[Problem requirements]:
Transcribe the stretch of entries below from the line with "(** ** Machine integers *)" through the line with "(** The comparison", exactly and with both ends included; leave out all other lines.

[Listed records]:
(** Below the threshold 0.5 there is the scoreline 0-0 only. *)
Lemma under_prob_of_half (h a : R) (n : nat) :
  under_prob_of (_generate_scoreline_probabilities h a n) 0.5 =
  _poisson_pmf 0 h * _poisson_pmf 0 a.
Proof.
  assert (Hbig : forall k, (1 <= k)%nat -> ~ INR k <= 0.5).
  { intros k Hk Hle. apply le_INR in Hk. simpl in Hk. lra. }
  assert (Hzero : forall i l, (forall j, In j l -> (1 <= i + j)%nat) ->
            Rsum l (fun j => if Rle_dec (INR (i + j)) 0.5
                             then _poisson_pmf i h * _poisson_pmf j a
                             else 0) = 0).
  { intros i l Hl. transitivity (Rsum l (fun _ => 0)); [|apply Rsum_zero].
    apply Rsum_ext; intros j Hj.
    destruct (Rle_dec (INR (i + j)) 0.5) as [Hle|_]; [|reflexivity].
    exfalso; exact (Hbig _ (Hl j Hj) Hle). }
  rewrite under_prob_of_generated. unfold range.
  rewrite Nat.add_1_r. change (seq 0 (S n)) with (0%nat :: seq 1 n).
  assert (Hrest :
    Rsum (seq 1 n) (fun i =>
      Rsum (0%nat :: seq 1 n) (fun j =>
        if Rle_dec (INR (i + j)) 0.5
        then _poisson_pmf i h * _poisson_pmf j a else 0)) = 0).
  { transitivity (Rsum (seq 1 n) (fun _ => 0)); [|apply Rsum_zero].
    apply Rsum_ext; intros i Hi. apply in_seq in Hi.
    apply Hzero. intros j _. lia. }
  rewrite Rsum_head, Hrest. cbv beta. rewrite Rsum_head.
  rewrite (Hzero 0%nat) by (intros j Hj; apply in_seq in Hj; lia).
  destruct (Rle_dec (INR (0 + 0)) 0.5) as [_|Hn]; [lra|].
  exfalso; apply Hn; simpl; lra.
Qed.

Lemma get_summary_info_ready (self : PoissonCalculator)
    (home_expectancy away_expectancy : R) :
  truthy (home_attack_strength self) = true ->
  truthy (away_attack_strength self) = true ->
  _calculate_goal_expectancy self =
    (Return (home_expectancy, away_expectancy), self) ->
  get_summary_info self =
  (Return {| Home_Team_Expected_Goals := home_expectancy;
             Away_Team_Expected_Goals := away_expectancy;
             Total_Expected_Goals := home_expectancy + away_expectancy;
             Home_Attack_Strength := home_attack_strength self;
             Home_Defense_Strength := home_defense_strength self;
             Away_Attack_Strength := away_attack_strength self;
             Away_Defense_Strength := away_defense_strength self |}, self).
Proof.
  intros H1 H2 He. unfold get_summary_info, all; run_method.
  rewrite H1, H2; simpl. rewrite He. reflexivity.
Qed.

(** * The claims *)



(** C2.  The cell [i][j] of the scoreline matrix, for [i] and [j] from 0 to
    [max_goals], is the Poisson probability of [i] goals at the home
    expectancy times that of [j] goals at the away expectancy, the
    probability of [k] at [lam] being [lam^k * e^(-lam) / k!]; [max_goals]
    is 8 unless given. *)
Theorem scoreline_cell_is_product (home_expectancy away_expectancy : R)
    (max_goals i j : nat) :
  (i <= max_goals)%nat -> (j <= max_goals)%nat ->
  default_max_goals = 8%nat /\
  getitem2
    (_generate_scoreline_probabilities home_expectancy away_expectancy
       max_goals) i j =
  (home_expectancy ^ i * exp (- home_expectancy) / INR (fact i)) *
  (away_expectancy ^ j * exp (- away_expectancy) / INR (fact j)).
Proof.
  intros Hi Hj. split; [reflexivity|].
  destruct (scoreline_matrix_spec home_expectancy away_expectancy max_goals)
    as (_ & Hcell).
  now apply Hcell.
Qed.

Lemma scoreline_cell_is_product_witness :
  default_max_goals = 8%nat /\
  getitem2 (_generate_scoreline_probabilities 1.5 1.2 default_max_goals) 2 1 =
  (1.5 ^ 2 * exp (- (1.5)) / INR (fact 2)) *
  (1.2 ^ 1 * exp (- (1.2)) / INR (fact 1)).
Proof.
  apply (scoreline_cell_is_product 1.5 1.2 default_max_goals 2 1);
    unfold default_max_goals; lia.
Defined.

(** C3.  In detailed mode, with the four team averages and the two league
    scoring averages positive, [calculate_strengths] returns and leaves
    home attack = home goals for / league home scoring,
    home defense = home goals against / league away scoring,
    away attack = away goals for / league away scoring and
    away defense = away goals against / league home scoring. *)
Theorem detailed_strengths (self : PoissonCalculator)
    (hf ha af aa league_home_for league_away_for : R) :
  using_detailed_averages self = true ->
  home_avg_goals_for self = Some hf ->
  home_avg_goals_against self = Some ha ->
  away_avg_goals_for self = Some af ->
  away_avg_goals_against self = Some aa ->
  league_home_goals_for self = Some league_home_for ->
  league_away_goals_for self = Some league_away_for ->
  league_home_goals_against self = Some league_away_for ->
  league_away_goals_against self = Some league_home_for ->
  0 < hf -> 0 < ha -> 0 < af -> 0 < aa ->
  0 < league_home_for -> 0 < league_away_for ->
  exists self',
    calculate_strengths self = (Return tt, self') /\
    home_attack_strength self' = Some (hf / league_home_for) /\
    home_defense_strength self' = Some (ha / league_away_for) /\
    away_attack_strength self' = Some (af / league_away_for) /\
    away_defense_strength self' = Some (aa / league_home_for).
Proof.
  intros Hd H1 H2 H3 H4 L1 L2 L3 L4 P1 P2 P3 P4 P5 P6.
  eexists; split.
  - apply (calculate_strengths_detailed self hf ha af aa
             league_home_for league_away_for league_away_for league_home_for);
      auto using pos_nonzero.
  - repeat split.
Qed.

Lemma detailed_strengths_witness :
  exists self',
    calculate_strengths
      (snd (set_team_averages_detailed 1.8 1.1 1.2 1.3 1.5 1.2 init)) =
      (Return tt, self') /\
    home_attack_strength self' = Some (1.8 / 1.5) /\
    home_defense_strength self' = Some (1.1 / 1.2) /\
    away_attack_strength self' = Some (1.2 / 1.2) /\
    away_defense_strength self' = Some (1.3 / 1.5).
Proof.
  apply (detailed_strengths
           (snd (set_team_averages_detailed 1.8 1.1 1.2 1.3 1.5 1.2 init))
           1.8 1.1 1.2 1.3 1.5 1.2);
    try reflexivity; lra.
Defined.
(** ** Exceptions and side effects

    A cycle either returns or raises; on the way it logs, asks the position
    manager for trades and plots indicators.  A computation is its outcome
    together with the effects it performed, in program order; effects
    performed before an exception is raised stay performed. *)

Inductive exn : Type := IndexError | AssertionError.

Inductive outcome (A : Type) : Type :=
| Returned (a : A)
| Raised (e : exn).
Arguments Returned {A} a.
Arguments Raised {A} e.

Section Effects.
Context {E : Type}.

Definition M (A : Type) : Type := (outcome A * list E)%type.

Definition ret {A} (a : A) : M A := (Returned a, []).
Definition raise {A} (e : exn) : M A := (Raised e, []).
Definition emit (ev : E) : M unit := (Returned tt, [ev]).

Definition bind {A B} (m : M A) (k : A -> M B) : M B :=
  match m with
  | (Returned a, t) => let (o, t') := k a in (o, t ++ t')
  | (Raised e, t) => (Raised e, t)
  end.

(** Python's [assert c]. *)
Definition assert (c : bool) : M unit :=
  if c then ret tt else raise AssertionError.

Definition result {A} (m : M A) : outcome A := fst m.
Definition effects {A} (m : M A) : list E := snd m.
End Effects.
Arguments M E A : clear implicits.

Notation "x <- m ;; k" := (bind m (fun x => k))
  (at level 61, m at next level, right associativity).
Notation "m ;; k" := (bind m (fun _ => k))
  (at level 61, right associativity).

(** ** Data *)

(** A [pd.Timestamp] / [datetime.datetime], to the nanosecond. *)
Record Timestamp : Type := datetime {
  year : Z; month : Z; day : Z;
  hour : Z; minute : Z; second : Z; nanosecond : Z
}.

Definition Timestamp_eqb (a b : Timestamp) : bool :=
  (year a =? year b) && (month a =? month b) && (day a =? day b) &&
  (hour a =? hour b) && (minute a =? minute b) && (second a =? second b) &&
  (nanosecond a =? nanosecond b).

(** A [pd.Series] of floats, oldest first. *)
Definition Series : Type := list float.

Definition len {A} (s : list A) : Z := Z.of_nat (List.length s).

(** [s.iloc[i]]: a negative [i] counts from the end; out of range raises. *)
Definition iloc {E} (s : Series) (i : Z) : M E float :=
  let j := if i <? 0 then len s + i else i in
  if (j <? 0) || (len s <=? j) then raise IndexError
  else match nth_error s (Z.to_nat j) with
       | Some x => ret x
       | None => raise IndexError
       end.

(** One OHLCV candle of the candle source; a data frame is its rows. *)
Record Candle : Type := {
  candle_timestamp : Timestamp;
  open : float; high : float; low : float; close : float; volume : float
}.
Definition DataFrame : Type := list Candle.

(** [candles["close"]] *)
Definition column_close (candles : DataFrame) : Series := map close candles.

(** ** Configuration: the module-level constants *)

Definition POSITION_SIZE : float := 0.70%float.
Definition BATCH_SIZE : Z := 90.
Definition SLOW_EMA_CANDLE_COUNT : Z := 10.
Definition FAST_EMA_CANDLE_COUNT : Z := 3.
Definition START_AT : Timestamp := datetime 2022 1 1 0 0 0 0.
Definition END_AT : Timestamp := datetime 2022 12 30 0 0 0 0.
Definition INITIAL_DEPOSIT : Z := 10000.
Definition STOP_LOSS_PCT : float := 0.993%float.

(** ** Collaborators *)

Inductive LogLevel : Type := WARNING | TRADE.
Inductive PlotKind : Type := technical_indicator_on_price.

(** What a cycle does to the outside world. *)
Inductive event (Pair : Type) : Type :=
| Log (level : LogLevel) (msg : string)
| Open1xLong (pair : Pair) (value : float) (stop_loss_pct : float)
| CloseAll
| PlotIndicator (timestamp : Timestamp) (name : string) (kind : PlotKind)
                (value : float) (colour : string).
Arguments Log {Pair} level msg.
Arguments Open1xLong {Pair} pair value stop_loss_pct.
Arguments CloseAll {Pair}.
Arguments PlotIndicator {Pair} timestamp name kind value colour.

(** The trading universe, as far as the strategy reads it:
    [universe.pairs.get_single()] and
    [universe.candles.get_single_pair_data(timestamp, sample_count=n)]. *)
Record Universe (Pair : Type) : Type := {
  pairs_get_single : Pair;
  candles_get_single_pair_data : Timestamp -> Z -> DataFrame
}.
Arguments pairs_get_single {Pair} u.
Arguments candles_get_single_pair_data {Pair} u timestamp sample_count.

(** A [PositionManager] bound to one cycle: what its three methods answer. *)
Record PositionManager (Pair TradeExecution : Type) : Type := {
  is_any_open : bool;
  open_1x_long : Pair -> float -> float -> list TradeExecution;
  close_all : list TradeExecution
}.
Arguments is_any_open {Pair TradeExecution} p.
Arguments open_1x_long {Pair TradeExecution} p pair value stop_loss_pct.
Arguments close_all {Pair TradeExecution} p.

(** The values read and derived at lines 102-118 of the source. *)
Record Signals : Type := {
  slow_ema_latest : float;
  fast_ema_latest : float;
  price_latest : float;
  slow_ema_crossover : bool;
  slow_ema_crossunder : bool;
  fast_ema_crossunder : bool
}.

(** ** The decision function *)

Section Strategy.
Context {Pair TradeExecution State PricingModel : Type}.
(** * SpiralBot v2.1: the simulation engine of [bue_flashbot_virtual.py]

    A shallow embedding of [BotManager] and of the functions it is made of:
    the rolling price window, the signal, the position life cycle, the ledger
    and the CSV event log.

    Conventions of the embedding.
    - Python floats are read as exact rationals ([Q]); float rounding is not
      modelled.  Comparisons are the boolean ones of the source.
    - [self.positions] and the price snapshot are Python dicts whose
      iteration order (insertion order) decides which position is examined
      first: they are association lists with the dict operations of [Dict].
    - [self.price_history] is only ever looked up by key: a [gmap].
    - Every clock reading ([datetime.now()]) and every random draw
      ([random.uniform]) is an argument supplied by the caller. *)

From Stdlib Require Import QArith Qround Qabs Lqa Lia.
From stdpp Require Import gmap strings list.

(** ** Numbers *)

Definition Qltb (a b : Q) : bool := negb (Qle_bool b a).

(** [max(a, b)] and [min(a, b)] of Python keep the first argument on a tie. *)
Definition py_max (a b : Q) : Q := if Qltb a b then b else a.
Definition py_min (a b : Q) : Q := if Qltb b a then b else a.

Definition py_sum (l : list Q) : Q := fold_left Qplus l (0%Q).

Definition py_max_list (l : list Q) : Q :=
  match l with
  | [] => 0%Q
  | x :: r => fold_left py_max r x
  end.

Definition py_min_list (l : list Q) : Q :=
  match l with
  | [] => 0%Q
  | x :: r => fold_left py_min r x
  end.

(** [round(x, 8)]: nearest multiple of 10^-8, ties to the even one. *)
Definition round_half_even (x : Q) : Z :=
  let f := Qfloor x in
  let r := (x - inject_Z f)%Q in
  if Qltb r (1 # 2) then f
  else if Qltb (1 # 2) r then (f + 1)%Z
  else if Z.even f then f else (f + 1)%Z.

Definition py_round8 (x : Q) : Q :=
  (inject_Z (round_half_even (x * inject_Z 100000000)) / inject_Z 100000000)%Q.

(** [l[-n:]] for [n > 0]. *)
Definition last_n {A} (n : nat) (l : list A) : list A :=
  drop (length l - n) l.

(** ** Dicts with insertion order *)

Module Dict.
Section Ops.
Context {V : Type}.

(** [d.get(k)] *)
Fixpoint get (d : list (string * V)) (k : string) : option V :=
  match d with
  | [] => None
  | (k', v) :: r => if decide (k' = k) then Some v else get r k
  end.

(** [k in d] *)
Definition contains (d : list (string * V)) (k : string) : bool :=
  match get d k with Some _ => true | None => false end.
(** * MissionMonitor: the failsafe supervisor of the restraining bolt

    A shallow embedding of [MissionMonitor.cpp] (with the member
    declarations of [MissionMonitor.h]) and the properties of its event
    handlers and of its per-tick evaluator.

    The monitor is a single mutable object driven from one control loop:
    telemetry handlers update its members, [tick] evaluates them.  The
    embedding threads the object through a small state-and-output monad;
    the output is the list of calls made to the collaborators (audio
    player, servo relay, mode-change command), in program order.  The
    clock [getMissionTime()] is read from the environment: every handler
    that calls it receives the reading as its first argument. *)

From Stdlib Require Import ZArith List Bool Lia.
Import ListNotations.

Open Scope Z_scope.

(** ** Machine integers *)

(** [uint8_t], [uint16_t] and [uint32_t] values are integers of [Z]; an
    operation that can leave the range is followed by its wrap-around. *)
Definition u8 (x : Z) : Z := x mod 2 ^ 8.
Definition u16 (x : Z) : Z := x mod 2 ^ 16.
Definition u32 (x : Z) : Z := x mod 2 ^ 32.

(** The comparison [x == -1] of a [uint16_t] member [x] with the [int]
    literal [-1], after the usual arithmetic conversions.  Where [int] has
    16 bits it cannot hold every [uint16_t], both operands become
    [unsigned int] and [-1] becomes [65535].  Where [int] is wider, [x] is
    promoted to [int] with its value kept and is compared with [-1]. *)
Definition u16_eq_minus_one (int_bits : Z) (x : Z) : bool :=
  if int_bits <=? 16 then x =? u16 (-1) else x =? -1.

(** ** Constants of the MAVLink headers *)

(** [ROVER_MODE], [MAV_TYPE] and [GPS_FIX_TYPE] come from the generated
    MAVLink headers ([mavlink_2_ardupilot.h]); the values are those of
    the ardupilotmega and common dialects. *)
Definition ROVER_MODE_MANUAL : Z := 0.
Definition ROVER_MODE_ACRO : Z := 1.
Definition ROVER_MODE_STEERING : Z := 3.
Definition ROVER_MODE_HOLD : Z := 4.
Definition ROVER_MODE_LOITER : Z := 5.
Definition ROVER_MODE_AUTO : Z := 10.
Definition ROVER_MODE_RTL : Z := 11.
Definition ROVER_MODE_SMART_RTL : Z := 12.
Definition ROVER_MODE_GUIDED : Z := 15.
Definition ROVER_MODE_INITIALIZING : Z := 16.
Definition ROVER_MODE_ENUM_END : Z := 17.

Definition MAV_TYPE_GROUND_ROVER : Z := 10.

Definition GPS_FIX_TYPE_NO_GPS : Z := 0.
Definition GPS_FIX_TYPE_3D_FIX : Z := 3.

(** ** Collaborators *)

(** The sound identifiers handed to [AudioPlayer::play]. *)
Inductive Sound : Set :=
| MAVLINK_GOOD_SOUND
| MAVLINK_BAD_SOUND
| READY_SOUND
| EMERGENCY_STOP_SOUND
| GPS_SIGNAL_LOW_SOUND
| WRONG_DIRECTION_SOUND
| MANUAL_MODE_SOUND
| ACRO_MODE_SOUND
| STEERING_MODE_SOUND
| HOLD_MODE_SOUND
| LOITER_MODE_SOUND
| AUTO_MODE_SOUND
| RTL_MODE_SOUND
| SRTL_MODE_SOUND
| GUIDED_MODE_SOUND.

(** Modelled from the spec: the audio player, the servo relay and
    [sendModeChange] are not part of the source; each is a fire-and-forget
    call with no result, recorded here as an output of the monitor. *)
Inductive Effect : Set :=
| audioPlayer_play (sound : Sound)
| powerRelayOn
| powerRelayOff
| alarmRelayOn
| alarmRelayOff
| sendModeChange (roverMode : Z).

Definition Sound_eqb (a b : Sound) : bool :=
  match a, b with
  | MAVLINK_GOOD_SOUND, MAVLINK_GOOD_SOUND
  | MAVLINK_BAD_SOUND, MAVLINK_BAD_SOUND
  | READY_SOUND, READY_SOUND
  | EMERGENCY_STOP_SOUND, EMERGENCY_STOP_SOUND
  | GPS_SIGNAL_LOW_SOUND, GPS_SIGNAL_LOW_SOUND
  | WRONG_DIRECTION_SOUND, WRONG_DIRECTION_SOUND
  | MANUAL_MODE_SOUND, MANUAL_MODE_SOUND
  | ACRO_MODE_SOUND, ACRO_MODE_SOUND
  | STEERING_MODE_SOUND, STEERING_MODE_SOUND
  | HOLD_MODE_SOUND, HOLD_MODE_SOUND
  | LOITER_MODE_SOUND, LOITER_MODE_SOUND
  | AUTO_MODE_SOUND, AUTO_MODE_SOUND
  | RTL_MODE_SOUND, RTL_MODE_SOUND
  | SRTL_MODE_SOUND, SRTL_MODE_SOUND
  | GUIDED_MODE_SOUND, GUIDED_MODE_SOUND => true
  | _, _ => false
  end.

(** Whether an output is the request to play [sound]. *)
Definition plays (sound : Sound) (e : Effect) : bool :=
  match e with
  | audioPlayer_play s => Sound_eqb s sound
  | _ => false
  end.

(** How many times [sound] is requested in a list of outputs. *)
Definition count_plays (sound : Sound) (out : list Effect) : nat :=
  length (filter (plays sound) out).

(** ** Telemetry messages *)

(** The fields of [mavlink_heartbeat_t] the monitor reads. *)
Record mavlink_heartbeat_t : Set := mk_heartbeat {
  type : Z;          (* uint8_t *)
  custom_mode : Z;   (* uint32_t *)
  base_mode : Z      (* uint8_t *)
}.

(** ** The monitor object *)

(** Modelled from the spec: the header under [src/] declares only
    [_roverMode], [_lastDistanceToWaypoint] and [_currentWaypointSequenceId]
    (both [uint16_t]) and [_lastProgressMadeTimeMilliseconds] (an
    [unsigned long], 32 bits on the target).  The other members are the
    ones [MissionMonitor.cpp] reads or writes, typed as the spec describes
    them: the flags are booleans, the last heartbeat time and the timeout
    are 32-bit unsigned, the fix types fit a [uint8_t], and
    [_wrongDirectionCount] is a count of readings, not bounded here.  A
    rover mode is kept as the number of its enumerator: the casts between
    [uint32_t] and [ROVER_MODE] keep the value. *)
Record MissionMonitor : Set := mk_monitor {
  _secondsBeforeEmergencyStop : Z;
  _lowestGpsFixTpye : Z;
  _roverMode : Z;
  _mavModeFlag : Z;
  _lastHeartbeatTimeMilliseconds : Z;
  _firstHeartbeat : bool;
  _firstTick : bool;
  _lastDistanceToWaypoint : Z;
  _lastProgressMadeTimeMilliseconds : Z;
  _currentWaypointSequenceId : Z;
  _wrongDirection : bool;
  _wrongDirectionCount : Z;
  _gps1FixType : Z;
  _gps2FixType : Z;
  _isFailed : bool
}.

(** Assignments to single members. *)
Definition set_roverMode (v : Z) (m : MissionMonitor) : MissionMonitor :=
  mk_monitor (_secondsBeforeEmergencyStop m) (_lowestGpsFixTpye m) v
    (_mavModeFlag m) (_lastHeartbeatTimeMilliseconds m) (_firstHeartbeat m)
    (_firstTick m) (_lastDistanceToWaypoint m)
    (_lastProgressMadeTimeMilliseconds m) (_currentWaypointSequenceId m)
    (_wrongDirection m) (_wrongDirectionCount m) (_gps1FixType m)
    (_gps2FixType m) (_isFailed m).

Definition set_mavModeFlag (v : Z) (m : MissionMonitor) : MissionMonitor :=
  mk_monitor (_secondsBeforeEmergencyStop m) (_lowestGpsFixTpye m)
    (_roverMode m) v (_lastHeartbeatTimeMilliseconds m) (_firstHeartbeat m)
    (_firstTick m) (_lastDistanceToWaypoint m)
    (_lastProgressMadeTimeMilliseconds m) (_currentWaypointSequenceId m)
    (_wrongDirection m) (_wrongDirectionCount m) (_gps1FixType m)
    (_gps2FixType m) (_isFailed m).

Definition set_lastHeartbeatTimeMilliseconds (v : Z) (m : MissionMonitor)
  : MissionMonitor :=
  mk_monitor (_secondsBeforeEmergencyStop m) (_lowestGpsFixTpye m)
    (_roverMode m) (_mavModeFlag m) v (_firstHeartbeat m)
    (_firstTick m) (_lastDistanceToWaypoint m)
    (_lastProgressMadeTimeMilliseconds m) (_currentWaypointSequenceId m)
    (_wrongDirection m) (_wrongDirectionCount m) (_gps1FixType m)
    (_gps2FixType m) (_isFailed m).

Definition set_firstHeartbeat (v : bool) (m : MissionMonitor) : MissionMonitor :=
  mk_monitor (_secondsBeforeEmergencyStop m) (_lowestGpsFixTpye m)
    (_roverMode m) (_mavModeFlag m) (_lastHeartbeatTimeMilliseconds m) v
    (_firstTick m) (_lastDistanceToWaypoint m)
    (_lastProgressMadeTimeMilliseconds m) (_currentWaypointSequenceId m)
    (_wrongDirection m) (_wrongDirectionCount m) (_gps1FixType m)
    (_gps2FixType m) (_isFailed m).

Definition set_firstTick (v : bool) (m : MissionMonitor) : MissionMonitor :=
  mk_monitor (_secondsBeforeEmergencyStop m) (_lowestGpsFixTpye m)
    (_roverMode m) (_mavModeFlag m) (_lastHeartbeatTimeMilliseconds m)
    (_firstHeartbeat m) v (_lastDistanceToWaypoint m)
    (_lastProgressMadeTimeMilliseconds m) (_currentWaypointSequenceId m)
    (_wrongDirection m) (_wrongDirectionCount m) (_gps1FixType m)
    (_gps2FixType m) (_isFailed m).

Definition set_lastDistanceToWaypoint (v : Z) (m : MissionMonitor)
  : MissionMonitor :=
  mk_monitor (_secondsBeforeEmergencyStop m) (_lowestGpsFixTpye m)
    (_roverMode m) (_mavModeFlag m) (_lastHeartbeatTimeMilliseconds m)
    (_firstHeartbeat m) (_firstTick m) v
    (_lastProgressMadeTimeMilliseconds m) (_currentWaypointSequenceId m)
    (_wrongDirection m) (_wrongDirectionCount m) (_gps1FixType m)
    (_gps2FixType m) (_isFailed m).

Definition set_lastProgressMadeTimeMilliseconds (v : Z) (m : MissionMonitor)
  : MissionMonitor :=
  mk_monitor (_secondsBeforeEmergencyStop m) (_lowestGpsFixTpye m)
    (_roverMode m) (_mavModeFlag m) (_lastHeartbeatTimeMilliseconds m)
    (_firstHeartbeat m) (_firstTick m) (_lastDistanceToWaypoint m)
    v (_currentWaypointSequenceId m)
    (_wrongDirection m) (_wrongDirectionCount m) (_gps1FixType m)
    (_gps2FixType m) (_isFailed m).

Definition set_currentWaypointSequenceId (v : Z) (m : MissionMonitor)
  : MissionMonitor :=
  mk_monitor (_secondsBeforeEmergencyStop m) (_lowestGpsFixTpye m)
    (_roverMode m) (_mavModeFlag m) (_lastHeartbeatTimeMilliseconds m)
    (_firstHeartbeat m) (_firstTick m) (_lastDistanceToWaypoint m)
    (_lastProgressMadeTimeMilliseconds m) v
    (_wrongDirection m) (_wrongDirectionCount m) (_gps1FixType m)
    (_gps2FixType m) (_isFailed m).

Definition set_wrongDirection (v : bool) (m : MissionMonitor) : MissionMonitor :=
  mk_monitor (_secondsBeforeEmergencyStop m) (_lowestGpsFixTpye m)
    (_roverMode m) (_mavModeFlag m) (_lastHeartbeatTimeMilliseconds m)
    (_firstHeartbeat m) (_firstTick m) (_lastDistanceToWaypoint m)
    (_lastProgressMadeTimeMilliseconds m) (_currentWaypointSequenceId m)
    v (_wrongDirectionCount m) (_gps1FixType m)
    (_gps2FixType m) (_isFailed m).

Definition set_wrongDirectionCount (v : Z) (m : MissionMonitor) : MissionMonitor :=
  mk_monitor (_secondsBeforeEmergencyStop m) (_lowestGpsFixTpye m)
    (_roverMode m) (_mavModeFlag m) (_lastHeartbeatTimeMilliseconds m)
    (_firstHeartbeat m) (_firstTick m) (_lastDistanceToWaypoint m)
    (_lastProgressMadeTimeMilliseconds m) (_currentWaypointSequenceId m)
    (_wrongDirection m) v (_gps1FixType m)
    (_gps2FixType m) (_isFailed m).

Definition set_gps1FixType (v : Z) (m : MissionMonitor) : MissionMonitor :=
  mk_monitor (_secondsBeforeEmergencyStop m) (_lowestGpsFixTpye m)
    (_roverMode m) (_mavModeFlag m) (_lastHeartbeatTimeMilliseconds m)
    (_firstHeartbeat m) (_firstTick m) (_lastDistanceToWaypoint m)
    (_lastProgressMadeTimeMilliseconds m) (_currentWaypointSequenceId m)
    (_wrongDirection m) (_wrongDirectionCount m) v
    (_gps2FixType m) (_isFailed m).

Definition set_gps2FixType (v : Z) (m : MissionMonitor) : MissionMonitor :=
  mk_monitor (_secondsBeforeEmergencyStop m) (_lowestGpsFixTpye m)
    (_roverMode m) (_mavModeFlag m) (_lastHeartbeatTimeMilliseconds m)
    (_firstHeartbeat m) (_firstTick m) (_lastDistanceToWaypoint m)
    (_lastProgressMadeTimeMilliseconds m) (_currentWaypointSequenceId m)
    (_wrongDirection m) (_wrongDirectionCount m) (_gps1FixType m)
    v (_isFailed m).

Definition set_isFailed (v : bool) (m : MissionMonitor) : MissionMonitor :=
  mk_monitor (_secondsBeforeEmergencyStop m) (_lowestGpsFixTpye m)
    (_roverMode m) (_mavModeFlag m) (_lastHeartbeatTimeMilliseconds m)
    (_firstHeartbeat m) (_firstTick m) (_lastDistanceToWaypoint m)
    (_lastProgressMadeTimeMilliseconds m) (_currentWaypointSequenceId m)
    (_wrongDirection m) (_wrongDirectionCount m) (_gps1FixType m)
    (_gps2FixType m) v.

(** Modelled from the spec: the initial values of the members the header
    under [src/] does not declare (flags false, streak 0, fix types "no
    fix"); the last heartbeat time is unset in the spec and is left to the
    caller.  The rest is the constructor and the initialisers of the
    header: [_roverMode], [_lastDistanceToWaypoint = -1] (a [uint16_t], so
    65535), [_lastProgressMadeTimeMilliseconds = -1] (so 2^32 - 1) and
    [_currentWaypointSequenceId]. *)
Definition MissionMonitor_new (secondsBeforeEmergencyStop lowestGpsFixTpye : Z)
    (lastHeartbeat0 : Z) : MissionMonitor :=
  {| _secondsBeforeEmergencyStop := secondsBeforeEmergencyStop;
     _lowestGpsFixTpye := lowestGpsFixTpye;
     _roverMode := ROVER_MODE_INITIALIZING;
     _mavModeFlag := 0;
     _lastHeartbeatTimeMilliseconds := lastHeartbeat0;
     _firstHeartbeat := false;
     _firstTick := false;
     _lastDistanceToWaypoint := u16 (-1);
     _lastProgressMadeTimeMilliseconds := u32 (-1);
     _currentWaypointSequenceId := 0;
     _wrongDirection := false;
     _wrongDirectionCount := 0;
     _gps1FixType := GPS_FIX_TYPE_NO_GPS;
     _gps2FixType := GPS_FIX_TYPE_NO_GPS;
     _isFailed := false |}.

[Written solution]:
(** ** Machine integers *)

(** [uint8_t], [uint16_t] and [uint32_t] values are integers of [Z]; an
    operation that can leave the range is followed by its wrap-around. *)
Definition u8 (x : Z) : Z := x mod 2 ^ 8.
Definition u16 (x : Z) : Z := x mod 2 ^ 16.
Definition u32 (x : Z) : Z := x mod 2 ^ 32.

(** The comparison [x == -1] of a [uint16_t] member [x] with the [int]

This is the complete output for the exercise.